En ces temps troublés en pays shî’ite - l’Irak est une terre shî’ite à 60%, rappelons-le -, il nous a paru opportun d’interroger l’essence de la religion shî’ite.
En effet, les parallélismes entre mystique shî’ite et mystique platonicienne sont pour le moins troublants.

Tout comme chez les platoniciens, (à vrai dire, les néo-platoniciens* en particulier) il existe deux pratiques, l’une exotérique, l’autre ésotérique. C’est bien sûr la seconde qui recèle les vérités. Les Parfaits (Ali, Fatima et les 12 successeurs d’Ali) et leurs successeurs sont à l’image des philosophes, des guides pour la cité, quand bien même cette cité serait fondée sur le Coran. Les théologiens shî’ites affirment que dans le shî’isme, il existe une religion du populaire qui n’est qu’un premier niveau et ne permet pas d’accéder à l’illumination, tandis qu’une élite seule y parvient (les imâms).

Mullâ Sadrâ écrit

« Sache que l’âme n’atteint cette joie et cette béatitude que par la pratique assidue des actiosn et opérations qui purifient l’âme [...] par la contemplation qui est le fait de la science de la forme des choses et de leur essence. [...] Mais le corps ne cesse de s’opposer à l’âme, et il l’empêche d’atteindre la perfection de l’union et de l’esprit de l’union. Lorsque la préoccupation du corps décline dans l’âme, les suggestions de l’imagination trompeuse et les jeux de l’imagination fantaisiste déclinent aussi, le voile se lève, les entraves extérieures disparaissent, et perdure la conjonction unitive [avec Dieu]. » .

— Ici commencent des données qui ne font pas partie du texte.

(** C2: when the collected list is empty, [main] returns 1 and the files and
    directories are those it started with; when it is not empty, [main]
    returns 0 and the world is the one the CSV writer leaves when it is given
    the collected list and the output path. *)
Theorem main_exit_status
    (get_text : str -> str) (http_get : str -> option str)
    (script_file : path) (w : world) :
  (fst (collect_prices get_text http_get BASE_URL PAGES_TO_FETCH
          REQUEST_DELAY w) = [] /\
   fst (main get_text http_get script_file w) = 1%Z /\
   w_files (snd (main get_text http_get script_file w)) = w_files w /\
   w_dirs (snd (main get_text http_get script_file w)) = w_dirs w)
  \/
  (fst (collect_prices get_text http_get BASE_URL PAGES_TO_FETCH
          REQUEST_DELAY w) <> [] /\
   fst (main get_text http_get script_file w) = 0%Z /\
   snd (main get_text http_get script_file w)
   = snd (save_to_csv
            (fst (collect_prices get_text http_get BASE_URL PAGES_TO_FETCH
                    REQUEST_DELAY w))
            (OUTPUT_FILE script_file)
            (snd (collect_prices get_text http_get BASE_URL PAGES_TO_FETCH
                    REQUEST_DELAY w)))).
Proof.
  rewrite main_unfold.
  pose proof (collect_prices_keeps_files get_text http_get BASE_URL
                PAGES_TO_FETCH REQUEST_DELAY w) as [Hf Hd].
  destruct (collect_prices _ _ _ _ _ w) as [[|price prices] w1];
    cbn [fst snd] in *.
  - left. done.
  - right. done.
Qed.

Example output_file_sample :
  OUTPUT_FILE sample_script_file
  = ["az03"; "data"; "divan_prices_raw.csv"]%string.
Proof. reflexivity. Qed.

Example main_nothing_collected :
  main (strip_tags false) (fun _ => None) sample_script_file fresh_world
  = (1%Z, World [EGet BASE_URL; EGet (BASE_URL ++ utf8 "?page=2")] ∅ ∅).
Proof. vm_compute. reflexivity. Qed.

Example main_second_page_down :
  fst (main (strip_tags false) second_page_down sample_script_file
         fresh_world) = 0%Z /\
  w_files (snd (main (strip_tags false) second_page_down sample_script_file
                  fresh_world))
    !! OUTPUT_FILE sample_script_file
  = Some (utf8 "price_raw" ++ [NEWLINE] ++
          [QUOTE] ++ utf8 "10 000 руб." ++ [QUOTE; NEWLINE]).
Proof. vm_compute. split; reflexivity. Qed.

(** * Further properties *)

(** ** Matching: nothing is missed, nothing is invented *)

Lemma repeat_greedy_complete cs k s m :
  forallb cs (take m s) = true -> (m <= length s)%nat ->
  is_Some (k (drop m s)) -> is_Some (repeat_greedy cs k s).
Proof.
  revert m. induction s as [|c s IH]; intros m Hall Hm Hk.
  - simpl in Hm. assert (m = O) as -> by lia. done.
  - destruct m as [|m]; simpl in *.
    + destruct (cs c); [|done].
      destruct (repeat_greedy cs k s); [by eexists | done].
    + apply andb_true_iff in Hall as [Hc Hall]. rewrite Hc.
      destruct (IH m Hall ltac:(lia) Hk) as [n ->]. by eexists.
Qed.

Un tel programme, à n’en pas douter, est on ne peut plus conforme aux derniers conseils prodiguées par Socrate dans le Phédon.
Tout comme chez Platon et les néo-platoniciens, les puissances inférieures, sensibilité, imagination, induisent l’esprit en erreur, tandis qu’au contraire, les exercices moraux, et surtout la connaissance des liens qui unissent le monde sensible à son modèle intelligible libèrent l’âme.

* On ne s’étonnera pas de la parenté de cette mystique avec certains aspects du pythagorisme. Pour mémoire, le néo-platonisme est une fusion des thèses platoniciennes et des thèses pythagoriciennes.

La rédaction du Portique reccomande la lecture du précieux ouvrage de Mohammad-Ali- Amir-Moezzi et Christian Jambet, Qu’est-ce que le shî’sme ? afin de mieux comprendre les tenants et les aboutissants de cette religion à la fois si originale, et si méconnue.